In the 1950s Hodaka Yoshida created several works relating to folk art and religious art from Japan, Korea, and the pre-Columbian Americas. 1956 in particular was the year in which he produced several works that reflected these sensibilities, informed as well by his exploration of Western abstraction, and produced several images in very limited palettes that echoed the carved stone idols of all of these cultures. "Idetachi" could be entirely abstract, yet the shapes show similarities to bird-like and human-like forms and readily identifiable social charateristics: open-mawed beings in show-off stances, gathered as if to display their individual prowess.
This dynamic woodcut abstraction was done in blacks, grays, and earth colors by Hodaka Yoshida, done in 1956, after Yoshida had traveled to the United States, Cuba, and Mexico which left a deep impression on the artist.
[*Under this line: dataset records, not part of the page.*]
(* ===== verification/OtpLife.v ===== *)
(** * The life of one-time passwords

    What the handlers of Admin.v, which issue and revoke passwords, the
    clean-up task and the login of BasicOtp.v make of the table
    [otp_tokens] they share, over every interleaving of them: an entity logs
    in with a password at most as often as operators granted, and never
    again once it is revoked. *)
From S2P Require Import Prelude Words Text Errors Calendar X509 ExampleLibs Ocsp AuditLog AuditSpec FailureTracker BasicOtp Labels Revocation Admin AdminSpec.
Open Scope Z_scope.

(** ** Runs *)

(** What administration works on, of which logins use the table and the audit
    trail, and the lockouts of logins. *)
Record OtpWorld : Type := MkOtpWorld { ow_admin : AdminState; ow_tracker : FailureTracker }.
Definition ow_table (w : OtpWorld) : OtpTable := ad_tokens (ow_admin w).

(** What is observed of a run: a grant of an operator for an entity and the
    hash of a password, and a login. *)
Inductive OtpFact : Type :=
  | Granted (entity hash : string) (uses : Z)
  | Used (entity hash : string).

Definition about (entity hash e h : string) : bool := String.eqb e entity && String.eqb h hash.
Definition granted_by (entity hash : string) (f : OtpFact) : Z :=
  match f with Granted e h n => if about entity hash e h then Z.max 0 n else 0 | Used _ _ => 0 end.
Definition used_by (entity hash : string) (f : OtpFact) : Z :=
  match f with Used e h => if about entity hash e h then 1 else 0 | Granted _ _ _ => 0 end.
Fixpoint total (g : OtpFact -> Z) (l : list OtpFact) : Z :=
  match l with [] => 0 | f :: l => g f + total g l end.

Section OtpLife.
Context `{HL : X509Lib}.
Variable digest : option bytes -> bytes -> string.
Variable json_object : list (string * string) -> string.
Variable b64_decode : string -> option bytes.
Variable b64url_encode : bytes -> string.
Variable sha256_hex : bytes -> string.
Variable rfc3339_millis : Z -> string.
Variable debug_option : option string -> string.
Variable bounds : TimeBounds.
Variable to_lowercase : string -> string.
Variable display_utc : Z -> string.
Variable admin_config : option AdminConfig.
Variable secrets : AdminSecrets.
Variable otp_config : OtpConfig.

Inductive OtpEvent : Type :=
  | EvAdmin (revocation : bytes -> outcome unit string) (rq : AdminRequest) (o : AdminOutside) (op : AdminOp)
  | EvLogin (rd : Readings) (header : option string)
  | EvCleanup (error : option string) (now : Z).

Definition login_fact (header : option string) (r : option (outcome AuthResult AuthResponse)) : list OtpFact :=
  match r with
  | Some (Ok a) =>
      match header with
      | Some h =>
          match strip_prefix "Basic " h with
          | Some s =>
              match basic_credentials b64_decode s with
              | Ok (_, otp) => [Used (auth_identity a) (hash_of sha256_hex otp)]
              | _ => []
              end
          | None => []
          end
      | None => []
      end
  | _ => []
  end.

Definition grant_fact (r : outcome AdminAnswer Refusal) : list OtpFact :=
  match r with
  | Ok (AnsGenerated resp) =>
      [Granted (or_entity_id resp) (hash_of sha256_hex (or_token resp)) (or_max_usage resp)]
  | _ => []
  end.

Definition otp_step (w : OtpWorld) (ev : OtpEvent) : OtpWorld * list OtpFact :=
  match ev with
  | EvAdmin revocation rq o op =>
      let (s, r) := admin_serve digest json_object b64url_encode sha256_hex rfc3339_millis debug_option bounds
        to_lowercase display_utc admin_config secrets otp_config revocation rq o (ow_admin w) op in
      (MkOtpWorld s (ow_tracker w), grant_fact r)
  | EvLogin rd header =>
      let (app, r) := try_extract_otp digest json_object b64_decode sha256_hex
        (MkApp (otp_cfg_enabled otp_config) (ow_tracker w) (ow_table w) (ad_app (ow_admin w))) rd header in
      (MkOtpWorld (set_ad_app (set_ad_tokens (ow_admin w) (otp_tokens app) (ad_next_otp (ow_admin w))) (otp_state app))
         (failure_tracker app), login_fact header r)
  | EvCleanup error now =>
      (MkOtpWorld (set_ad_tokens (ow_admin w) (otp_cleanup error now (ow_table w)) (ad_next_otp (ow_admin w)))
         (ow_tracker w), [])
  end.

Fixpoint otp_run (w : OtpWorld) (evs : list OtpEvent) : OtpWorld * list OtpFact :=
  match evs with
  | [] => (w, [])
  | ev :: evs =>
      let (w, l) := otp_step w ev in
      let (w, l') := otp_run w evs in
      (w, l ++ l')
  end.

(** ** Uses that are left *)

Definition row_about (entity hash : string) (r : OtpRow) : bool :=
  about entity hash (row_entity r) (row_token_hash r).
Definition left_in (entity hash : string) (r : OtpRow) : Z :=
  if row_about entity hash r && negb (row_revoked r) then Z.max 0 (row_max_uses r - row_uses r) else 0.
Fixpoint uses_left (entity hash : string) (t : OtpTable) : Z :=
  match t with [] => 0 | r :: t => left_in entity hash r + uses_left entity hash t end.

Lemma left_in_nonneg e h r : 0 <= left_in e h r.
Proof. unfold left_in. destruct (_ && _); lia. Qed.
Lemma uses_left_nonneg e h t : 0 <= uses_left e h t.
Proof. induction t as [|r t IH]; cbn; [lia|]. pose proof (left_in_nonneg e h r). lia. Qed.
Lemma uses_left_app e h t1 t2 : uses_left e h (t1 ++ t2) = uses_left e h t1 + uses_left e h t2.
Proof. induction t1 as [|r t IH]; cbn; lia. Qed.
Lemma total_app g l1 l2 : total g (l1 ++ l2) = total g l1 + total g l2.
Proof. induction l1 as [|f l IH]; cbn; lia. Qed.

Lemma about_true e h a b : about e h a b = true <-> a = e /\ b = h.
Proof. unfold about. rewrite andb_true_iff, !String.eqb_eq. tauto. Qed.

Lemma uses_left_map e h g t :
  (forall r, left_in e h (g r) <= left_in e h r) -> uses_left e h (map g t) <= uses_left e h t.
Proof. intros Hg. induction t as [|r t IH]; cbn; [lia|]. specialize (Hg r). lia. Qed.
Fixpoint check_pool (cas : list CaConfig) (ids : list string) : outcome unit string :=
  match ids with
  | [] => Ok tt
  | id :: ids => if has_ca cas id then check_pool cas ids else Err ("unknown CA " +:+ id +:+ " in label ca_pool")
  end.
Fixpoint check_label_pools (c : Config) (l : list EstLabelConfig) : outcome unit string :=
  match l with
  | [] => Ok tt
  | lc :: l =>
      let? _ :=
        if bool_decide (label_ca_pool lc = []) then Ok tt
        else if negb (match c_ha c with Some ha => ha_enabled ha | None => false end) then
          Err "label ca_pool requires enabled HA"
        else if bool_decide (is_Some (label_ca_id lc)) then Err "label ca_id and ca_pool are mutually exclusive"
        else check_pool (c_cas c) (label_ca_pool lc) in
      check_label_pools c l
  end.
Fixpoint check_label_cas (c : Config) (l : list EstLabelConfig) : outcome unit string :=
  match l with
  | [] => Ok tt
  | lc :: l =>
      match label_ca_id lc with
      | Some id =>
          if has_ca (c_cas c) id then check_label_cas c l
          else Err ("EST label " +:+ debug (label_name lc) +:+ " references unknown CA id " +:+ debug id)
      | None => check_label_cas c l
      end
  end.

Definition validate_dogtag (d : DogtagConfig) : outcome unit string :=
  if negb (String.eqb (url_scheme (ca_url d)) "https") && negb (String.eqb (url_scheme (ca_url d)) "http")
  then Err "dogtag.ca_url must use HTTPS or HTTP"
  else if is_empty (agent_cert_file d) then Err "dogtag.agent_cert_file must not be empty"
  else if is_empty (agent_key_file d) then Err "dogtag.agent_key_file must not be empty"
  else if is_empty (dogtag_ca_cert_file d) then Err "dogtag.ca_cert_file must not be empty"
  else if is_empty (profile_id d) then Err "dogtag.profile_id must not be empty"
  else Ok tt.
Between 1955 and 1963 he did a series of woodcuts he called "Primitive Energy Prints", abstractions of the primitive in Pre-Columbian forms acheiving a feeling of motion.
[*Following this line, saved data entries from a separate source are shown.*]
Lemma read_chunks_returns acc l : returns (read_chunks acc l).
Proof. revert acc. induction l as [|[c|e] l IH]; intros acc; cbn; [done| |done]. destruct (_ <? _); [done|apply IH]. Qed.
Lemma bounded_bytes_returns r : returns (bounded_bytes r).
Proof.
  unfold bounded_bytes. destruct (http_content_length r) as [n|]; [|apply read_chunks_returns].
  destruct (LIMIT <? n); [done|apply read_chunks_returns].
Qed.
(** A body that is read is what was sent, and is within the limit. *)
Lemma read_chunks_bounded acc l b : len acc <= LIMIT -> read_chunks acc l = Ok b ->
  len b <= LIMIT /\ exists cs, l = map inl cs /\ b = acc ++ concat cs.
Proof.
  revert acc. induction l as [|[c|e] l IH]; intros acc Hacc; cbn [read_chunks]; [..|done].
  - intros [= <-]. split; [done|]. exists []. by rewrite app_nil_r.
  - destruct (Z.ltb_spec (Z.max 0 (LIMIT - len acc)) (len c)) as [|Hc]; [done|]. intros E.
    destruct (IH (acc ++ c)) as (Hb & cs & -> & ->); [unfold len in *; rewrite length_app; lia|done|].
    split; [done|]. exists (c :: cs). by rewrite <-app_assoc.
Qed.

Section Operations.
Context `{HU : UrlLib} `{HJ : DogtagJson}.
Variable base64_decode : string -> bytes + string.
Variable debug : string -> string.
Variable answer : list HttpRequest -> HttpRequest -> HttpResponse + string.

Abbreviation fetch := (fetch_cert_der base64_decode answer).
Abbreviation fetch_some := (fetch_if base64_decode answer).
Abbreviation poll := (get_enrollment_status base64_decode debug answer).
Abbreviation approve := (auto_approve base64_decode debug answer).
Abbreviation enroll := (enroll_certificate_with_type base64_decode debug answer).
(* ===== verification/Kra.v ===== *)
(** * The client of a key recovery authority

    [crates/kipuka-dogtag/src/kra.rs] and [kem.rs]: generation, archival,
    search and recovery of keys at Dogtag's KRA, and the wrapping of keys with
    OpenSSL.  Requests and answers are as in [DogtagClient]; the library's
    operations are an interface, one for each call, and random bytes are
    arguments. *)
From S2P Require Import Prelude Words Text X509 Der DerReader Issuance DogtagPool Config Enroll DogtagClient.
Open Scope Z_scope.

Record RequestInfo : Type := MkRequestInfo { info_request_id : option string; info_key_url : option string }.
Class KraJson `{DogtagJson} : Type := {
  key_gen_response : bytes -> option RequestInfo + string;
  recover_response : bytes -> option string + string;
  archive_response : bytes -> option RequestInfo + string
}.
(** OpenSSL: certificates and RSA, CBC, the steps of a key-wrap cipher by its
    name, and of an encapsulation. *)
Inductive Padding : Type := PKCS1 | PKCS1_OAEP.
Class KraCrypto : Type := {
  KraX509 : Type;
  KraPKey : Type;
  KraRsa : Type;
  x509_from_der : bytes -> KraX509 + string;
  x509_public_key : KraX509 -> KraPKey + string;
  pkey_rsa : KraPKey -> KraRsa + string;
  rsa_public_encrypt : KraRsa -> Padding -> bytes -> bytes -> bytes + string;
  cbc_decrypt : Z -> bytes -> bytes -> bytes -> bytes + string;
  cipher_fetch : string -> bool;
  cipher_ctx_new : bool;
  wrap_init : string -> bytes -> bool;
  wrap_update : string -> bytes -> bytes -> option bytes;
  wrap_final : string -> bytes -> bytes -> option bytes;
  unwrap_init : string -> bytes -> bool;
  unwrap_update : string -> bytes -> bytes -> option bytes;
  unwrap_final : string -> bytes -> bytes -> option bytes;
  d2i_pubkey : bytes -> option KraPKey;
  pkey_ctx_new : KraPKey -> bool;
  encapsulate_init : KraPKey -> bool;
  encapsulate_sizes : KraPKey -> bool;
  encapsulate : KraPKey -> bytes -> option (bytes * bytes)
}.
Lemma cmp_runs app cmp o s body :
  runs s (post_cmp sha2 hmac resolved_secrets secret_decode digest json_object app cmp o s body).
Proof.
  unfold post_cmp. cbv zeta. destruct cmp as [config|]; [|apply runs_pure].
  destruct (negb _); [apply runs_pure|]. destruct (accept_cmp _ _ _ _ _ _ _ _ _) as [[req rt]|e|]; [|apply runs_pure..].
  destruct (admit_enrollment _ _ _ _ _ _) as [s1 [[]|e|]] eqn:E; [|follow..].
  apply admission_changes in E. eapply runs_trans; [exact E|]. clear E.
  assert (He : forall ty, runs s1 (process_enrollment_request digest json_object app o s1 req ty)).
  { intros ty. unfold process_enrollment_request. follow. }
  assert (Hr : runs s1 (process_revocation_request digest json_object o s1 req)).
  { unfold process_revocation_request. cbv zeta. destruct (protection req) as [alg cert|alg]; [|apply runs_pure].
    match goal with |- context [obind ?c ?k] => destruct (obind c k) as [details|e|] end; [|apply runs_pure..].
    pose proof (revoke_all_runs o (sender req) details 0 s1) as H.
    by destruct (revoke_all _ _ _ _ _ _ _) as [s2 [x|e|]]. }
  assert (Hd : runs s1 (dispatch_cmp digest json_object app config o s1 req)).
  { unfold dispatch_cmp. destruct (message_type req); try apply runs_pure; try exact Hr;
      (destruct (negb _); [apply runs_pure|]); first [apply He|exact Hr]. }
  destruct (dispatch_cmp _ _ _ _ _ _ _) as [s2 [b|e|]]; [|exact Hd..]. eapply runs_trans; [exact Hd|].
  clear Hd He Hr. follow.
Qed.

Lemma renewal_info_runs config o s cert_id :
  runs s (get_renewal_info digest json_object config o s cert_id).
Proof. unfold get_renewal_info. follow. Qed.

(** *** STAR *)

Lemma set_app_app s a : st_app (set_app s a) = a.
Proof. done. Qed.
Hodaka, son of printmakers Hiroshi and Fujio Yoshida and younger brother of printmaker Toshi Yoshida became a printmaker, against his father's wishes. He said "My father's opposition made me an abstract artist, I've always liked Miro and Klee, but I don't know that either has been a concrete influence...I started to make prints around 1950 and I've carved and printed my own from the beginning."
In an interview with Ronald Robertson Yoshida talked about his process: "...I start with a vague idea or emotion which I try to visualize from various angles or points of view. Occasionally I succeed on fixing it as a clear image, but the original idea often develops into another object...An action inspires me with an idea which decides or stimulates the next action. Forms and colors thus produced are gradually organized into a picture...
Sometimes, I find, quite by chance, in an automatic drawing, a part of a sketch or stains on paper that which I had been looking for, and then I begin to work it out into a definite image."